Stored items
(** X12. [write_bricklet_plugin_tng] after the last block: an exception
    raised by [copy_firmware], or by [reset] after the device has accepted
    the firmware with status 0, is caught by the method-wide handler.  The
    dialog is cancelled, the exception goes to [sys.excepthook], the method
    returns [False], and no message box is shown. *)
Theorem tng_exception_after_writing_is_hooked
  {D : Type} (dev : Device D)
  (zipfile_ZipFile : Py.bytes -> reply ZipFile) (zip_file : Py.bytes)
  (name : string) (d d1 : D) (zf : ZipFile) (entry : string)
  (plugin : Py.bytes) (e1 : list event)
  (Hzip : zipfile_ZipFile zip_file = Returns zf)
  (Hfind : find_firmware zf (namelist zf) name = Returns (entry, Some plugin))
  (Hwrite : tng_write_firmware dev plugin entry d = (Val (Next tt), d1, e1)) :
  (forall e d2,
     copy_firmware dev d1 = (Raises e, d2) ->
     write_bricklet_plugin_tng dev zipfile_ZipFile zip_file name d
     = (Val false, d2,
        (starting_bootloader_mode ++ e1 ++
         [EvCall CCopyFirmware; EvProgress cancel; EvExcepthook e])%list)) /\
  (forall d2 e d3,
     copy_firmware dev d1 = (Returns 0, d2) ->
     reset dev d2 = (Raises e, d3) ->
     write_bricklet_plugin_tng dev zipfile_ZipFile zip_file name d
     = (Val false, d3,
        (starting_bootloader_mode ++ e1 ++
         [EvCall CCopyFirmware; EvCall CReset;
          EvProgress cancel; EvExcepthook e])%list)) /\
  (forall tail,
     failures_of tail = [] ->
     failures_of (starting_bootloader_mode ++ e1 ++ tail) = []).
Proof.
  split; [|split].
  - intros e d2 Hcopy.
    unfold write_bricklet_plugin_tng, report_exception, tng_flash. run.
    rewrite Hzip, Hfind, Hwrite, Hcopy.
    rewrite ?app_nil_r, <- ?app_assoc. reflexivity.
  - intros d2 e d3 Hcopy Hreset.
    unfold write_bricklet_plugin_tng, report_exception, tng_flash,
      tng_check_copy_status. run.
    rewrite Hzip, Hfind, Hwrite, Hcopy. cbn [Z.eqb]. rewrite Hreset.
    rewrite ?app_nil_r, <- ?app_assoc. reflexivity.
  - intros tail Htail.
    destruct (tng_write_firmware_report dev plugin entry d _ _ _ Hwrite)
      as (padding & _ & _ & _ & _ & Hnext & _).
    destruct (Hnext eq_refl) as (Hq & _).
    rewrite !failures_of_app, Hq, Htail. reflexivity.
Qed.
(* ===== verification/Probe.v ===== *)
(** * internal/probe/probe.go: one probe of one target

    [Run] dials the target, lets x/crypto/ssh run the handshake and reports what
    happened.  The dialer and [ssh.NewClientConn] are parameters: the dialer by
    what it returned and when it connected, the SSH client as a tree of the
    reads and callbacks it performs, each callback's answer selecting what it
    does next. *)

From Stdlib Require Import Sorted.
From S2P Require Import Prelude GoStrings GoNetip GoNet GoErrors HostKey Identification.
From coqutil Require Import Datatypes.RecordSettersUsingExistingGetters.
Open Scope Z_scope.

(** ** Names *)

Definition ErrPhaseDNSLookup : gostring := "dns_lookup".
Definition ErrPhaseTCPConnect : gostring := "tcp_connect".
Definition ErrPhaseVersionExchange : gostring := "version_exchange".
Definition ErrPhaseKeyExchange : gostring := "key_exchange".

Definition ErrReasonConnectionRefused : gostring := "connection_refused".
Definition ErrReasonNoRouteToHost : gostring := "no_route_to_host".
Definition ErrReasonNetworkUnreachable : gostring := "network_unreachable".
Definition ErrReasonDNSFailure : gostring := "dns_failure".
Definition ErrReasonConnectionReset : gostring := "connection_reset".
Definition ErrReasonTimeout : gostring := "timeout".
Definition ErrReasonCanceled : gostring := "canceled".
Definition ErrReasonUserAuthReached : gostring := "user_auth_reached".
Definition ErrReasonNoCommonKex : gostring := "no_common_kex_algorithm".
Definition ErrReasonNoCommonHostKey : gostring := "no_common_host_key_algorithm".
Definition ErrReasonNoCommonCipher : gostring := "no_common_cipher".
Definition ErrReasonNoCommonMAC : gostring := "no_common_mac".
Definition ErrReasonNoCommonAlgorithm : gostring := "no_common_algorithm".
Definition ErrReasonOther : gostring := "other".

(** ** The result of a probe *)

(** Durations and instants are nanoseconds. *)
Record Result := mkResult {
  DNSLookup : bool;
  DNSLookupSuccess : bool;
  DNSLookupDuration : Z;
  TCPConnectSuccess : bool;
  TCPConnectDuration : Z;
  TCPMSS : Z;
  ServerIdentification : Identification.ServerIdentification;
  VersionExchangeSuccess : bool;
  VersionExchangeDuration : Z;
  KeyExchangeSuccess : bool;
  KeyExchangeDuration : Z;
  KEXAlgorithm : gostring;
  ServerHostKeyVerifySuccess : bool;
  ServerHostKeyAlgorithm : gostring;
  EncryptionClientToServer : gostring;
  EncryptionServerToClient : gostring;
  MACClientToServer : gostring;
  MACServerToClient : gostring;
  ErrorPhase : gostring;
  ErrorReason : gostring;
  Duration : Z;
  Success : bool
}.

(** The zero value every probe starts from. *)
Definition zero_Result : Result :=
  mkResult false false 0 false 0 0 zero_ident false 0 false 0 [] false [] [] [] [] [] [] [] 0 false.

(** [Time.Sub]: the difference saturates at the ends of int64. *)
Definition Sub (t u : Z) : Z := Z.max min_int64 (Z.min max_int64 (t - u)).

(** ** Options and algorithm lists *)

(** Constants of x/crypto/ssh the defaults are made of. *)
Class SSHNames := {
  ssh_key_names :: KeyAlgoNames;
  KeyExchangeMLKEM768X25519 : gostring; KeyExchangeCurve25519 : gostring;
  KeyExchangeECDHP256 : gostring; KeyExchangeECDHP384 : gostring; KeyExchangeECDHP521 : gostring;
  KeyExchangeDHGEXSHA256 : gostring; KeyExchangeDH16SHA512 : gostring; KeyExchangeDH14SHA256 : gostring;
  CertAlgoED25519v01 : gostring; CertAlgoECDSA256v01 : gostring; CertAlgoECDSA384v01 : gostring;
  CertAlgoECDSA521v01 : gostring; CertAlgoRSASHA512v01 : gostring; CertAlgoRSASHA256v01 : gostring;
  CipherChaCha20Poly1305 : gostring; CipherAES128GCM : gostring; CipherAES256GCM : gostring;
  CipherAES128CTR : gostring; CipherAES192CTR : gostring; CipherAES256CTR : gostring;
  HMACSHA256ETM : gostring; HMACSHA512ETM : gostring; HMACSHA256 : gostring;
  HMACSHA512 : gostring; HMACSHA1 : gostring
}.

Record Options := {
  opt_HostKeyCallback : option HostKeyCallback;
  opt_Ciphers : list gostring;
  opt_KeyExchanges : list gostring;
  opt_MACs : list gostring;
  opt_HostKeyAlgorithms : list gostring;
  opt_StripServerIdentificationComments : bool
}.

Definition orDefault (algorithms defaults : list gostring) : list gostring :=
  match algorithms with [] => defaults | _ => algorithms end.

(** The data of [ssh.ClientConfig]; its callbacks are [hostKeyCallback] and
    [transportReady] below. *)
Record ClientConfig := {
  cc_User : gostring;
  cc_Ciphers : list gostring;
  cc_KeyExchanges : list gostring;
  cc_MACs : list gostring;
  cc_HostKeyAlgorithms : list gostring
}.

Section Defaults.
Context {N : SSHNames}.

Definition defaultKeyExchanges : list gostring :=
  [KeyExchangeMLKEM768X25519; KeyExchangeCurve25519; KeyExchangeECDHP256; KeyExchangeECDHP384;
   KeyExchangeECDHP521; KeyExchangeDHGEXSHA256; KeyExchangeDH16SHA512; KeyExchangeDH14SHA256].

What is being asked: Your output must be an exact copy of every entry.

Solution for this problem:
(** X12. [write_bricklet_plugin_tng] after the last block: an exception
    raised by [copy_firmware], or by [reset] after the device has accepted
    the firmware with status 0, is caught by the method-wide handler.  The
    dialog is cancelled, the exception goes to [sys.excepthook], the method
    returns [False], and no message box is shown. *)
Theorem tng_exception_after_writing_is_hooked
  {D : Type} (dev : Device D)
  (zipfile_ZipFile : Py.bytes -> reply ZipFile) (zip_file : Py.bytes)
  (name : string) (d d1 : D) (zf : ZipFile) (entry : string)
  (plugin : Py.bytes) (e1 : list event)
  (Hzip : zipfile_ZipFile zip_file = Returns zf)
  (Hfind : find_firmware zf (namelist zf) name = Returns (entry, Some plugin))
  (Hwrite : tng_write_firmware dev plugin entry d = (Val (Next tt), d1, e1)) :
  (forall e d2,
     copy_firmware dev d1 = (Raises e, d2) ->
     write_bricklet_plugin_tng dev zipfile_ZipFile zip_file name d
     = (Val false, d2,
        (starting_bootloader_mode ++ e1 ++
         [EvCall CCopyFirmware; EvProgress cancel; EvExcepthook e])%list)) /\
  (forall d2 e d3,
     copy_firmware dev d1 = (Returns 0, d2) ->
     reset dev d2 = (Raises e, d3) ->
     write_bricklet_plugin_tng dev zipfile_ZipFile zip_file name d
     = (Val false, d3,
        (starting_bootloader_mode ++ e1 ++
         [EvCall CCopyFirmware; EvCall CReset;
          EvProgress cancel; EvExcepthook e])%list)) /\
  (forall tail,
     failures_of tail = [] ->
     failures_of (starting_bootloader_mode ++ e1 ++ tail) = []).
Proof.
  split; [|split].
  - intros e d2 Hcopy.
    unfold write_bricklet_plugin_tng, report_exception, tng_flash. run.
    rewrite Hzip, Hfind, Hwrite, Hcopy.
    rewrite ?app_nil_r, <- ?app_assoc. reflexivity.
  - intros d2 e d3 Hcopy Hreset.
    unfold write_bricklet_plugin_tng, report_exception, tng_flash,
      tng_check_copy_status. run.
    rewrite Hzip, Hfind, Hwrite, Hcopy. cbn [Z.eqb]. rewrite Hreset.
    rewrite ?app_nil_r, <- ?app_assoc. reflexivity.
  - intros tail Htail.
    destruct (tng_write_firmware_report dev plugin entry d _ _ _ Hwrite)
      as (padding & _ & _ & _ & _ & Hnext & _).
    destruct (Hnext eq_refl) as (Hq & _).
    rewrite !failures_of_app, Hq, Htail. reflexivity.
Qed.
(* ===== verification/Probe.v ===== *)
(** * internal/probe/probe.go: one probe of one target

    [Run] dials the target, lets x/crypto/ssh run the handshake and reports what
    happened.  The dialer and [ssh.NewClientConn] are parameters: the dialer by
    what it returned and when it connected, the SSH client as a tree of the
    reads and callbacks it performs, each callback's answer selecting what it
    does next. *)

From Stdlib Require Import Sorted.
From S2P Require Import Prelude GoStrings GoNetip GoNet GoErrors HostKey Identification.
From coqutil Require Import Datatypes.RecordSettersUsingExistingGetters.
Open Scope Z_scope.

(** ** Names *)

Definition ErrPhaseDNSLookup : gostring := "dns_lookup".
Definition ErrPhaseTCPConnect : gostring := "tcp_connect".
Definition ErrPhaseVersionExchange : gostring := "version_exchange".
Definition ErrPhaseKeyExchange : gostring := "key_exchange".

Definition ErrReasonConnectionRefused : gostring := "connection_refused".
Definition ErrReasonNoRouteToHost : gostring := "no_route_to_host".
Definition ErrReasonNetworkUnreachable : gostring := "network_unreachable".
Definition ErrReasonDNSFailure : gostring := "dns_failure".
Definition ErrReasonConnectionReset : gostring := "connection_reset".
Definition ErrReasonTimeout : gostring := "timeout".
Definition ErrReasonCanceled : gostring := "canceled".
Definition ErrReasonUserAuthReached : gostring := "user_auth_reached".
Definition ErrReasonNoCommonKex : gostring := "no_common_kex_algorithm".
Definition ErrReasonNoCommonHostKey : gostring := "no_common_host_key_algorithm".
Definition ErrReasonNoCommonCipher : gostring := "no_common_cipher".
Definition ErrReasonNoCommonMAC : gostring := "no_common_mac".
Definition ErrReasonNoCommonAlgorithm : gostring := "no_common_algorithm".
Definition ErrReasonOther : gostring := "other".

(** ** The result of a probe *)

(** Durations and instants are nanoseconds. *)
Record Result := mkResult {
  DNSLookup : bool;
  DNSLookupSuccess : bool;
  DNSLookupDuration : Z;
  TCPConnectSuccess : bool;
  TCPConnectDuration : Z;
  TCPMSS : Z;
  ServerIdentification : Identification.ServerIdentification;
  VersionExchangeSuccess : bool;
  VersionExchangeDuration : Z;
  KeyExchangeSuccess : bool;
  KeyExchangeDuration : Z;
  KEXAlgorithm : gostring;
  ServerHostKeyVerifySuccess : bool;
  ServerHostKeyAlgorithm : gostring;
  EncryptionClientToServer : gostring;
  EncryptionServerToClient : gostring;
  MACClientToServer : gostring;
  MACServerToClient : gostring;
  ErrorPhase : gostring;
  ErrorReason : gostring;
  Duration : Z;
  Success : bool
}.

(** The zero value every probe starts from. *)
Definition zero_Result : Result :=
  mkResult false false 0 false 0 0 zero_ident false 0 false 0 [] false [] [] [] [] [] [] [] 0 false.

(** [Time.Sub]: the difference saturates at the ends of int64. *)
Definition Sub (t u : Z) : Z := Z.max min_int64 (Z.min max_int64 (t - u)).

(** ** Options and algorithm lists *)

(** Constants of x/crypto/ssh the defaults are made of. *)
Class SSHNames := {
  ssh_key_names :: KeyAlgoNames;
  KeyExchangeMLKEM768X25519 : gostring; KeyExchangeCurve25519 : gostring;
  KeyExchangeECDHP256 : gostring; KeyExchangeECDHP384 : gostring; KeyExchangeECDHP521 : gostring;
  KeyExchangeDHGEXSHA256 : gostring; KeyExchangeDH16SHA512 : gostring; KeyExchangeDH14SHA256 : gostring;
  CertAlgoED25519v01 : gostring; CertAlgoECDSA256v01 : gostring; CertAlgoECDSA384v01 : gostring;
  CertAlgoECDSA521v01 : gostring; CertAlgoRSASHA512v01 : gostring; CertAlgoRSASHA256v01 : gostring;
  CipherChaCha20Poly1305 : gostring; CipherAES128GCM : gostring; CipherAES256GCM : gostring;
  CipherAES128CTR : gostring; CipherAES192CTR : gostring; CipherAES256CTR : gostring;
  HMACSHA256ETM : gostring; HMACSHA512ETM : gostring; HMACSHA256 : gostring;
  HMACSHA512 : gostring; HMACSHA1 : gostring
}.

Record Options := {
  opt_HostKeyCallback : option HostKeyCallback;
  opt_Ciphers : list gostring;
  opt_KeyExchanges : list gostring;
  opt_MACs : list gostring;
  opt_HostKeyAlgorithms : list gostring;
  opt_StripServerIdentificationComments : bool
}.

Definition orDefault (algorithms defaults : list gostring) : list gostring :=
  match algorithms with [] => defaults | _ => algorithms end.

(** The data of [ssh.ClientConfig]; its callbacks are [hostKeyCallback] and
    [transportReady] below. *)
Record ClientConfig := {
  cc_User : gostring;
  cc_Ciphers : list gostring;
  cc_KeyExchanges : list gostring;
  cc_MACs : list gostring;
  cc_HostKeyAlgorithms : list gostring
}.

Section Defaults.
Context {N : SSHNames}.

Definition defaultKeyExchanges : list gostring :=
  [KeyExchangeMLKEM768X25519; KeyExchangeCurve25519; KeyExchangeECDHP256; KeyExchangeECDHP384;
   KeyExchangeECDHP521; KeyExchangeDHGEXSHA256; KeyExchangeDH16SHA512; KeyExchangeDH14SHA256].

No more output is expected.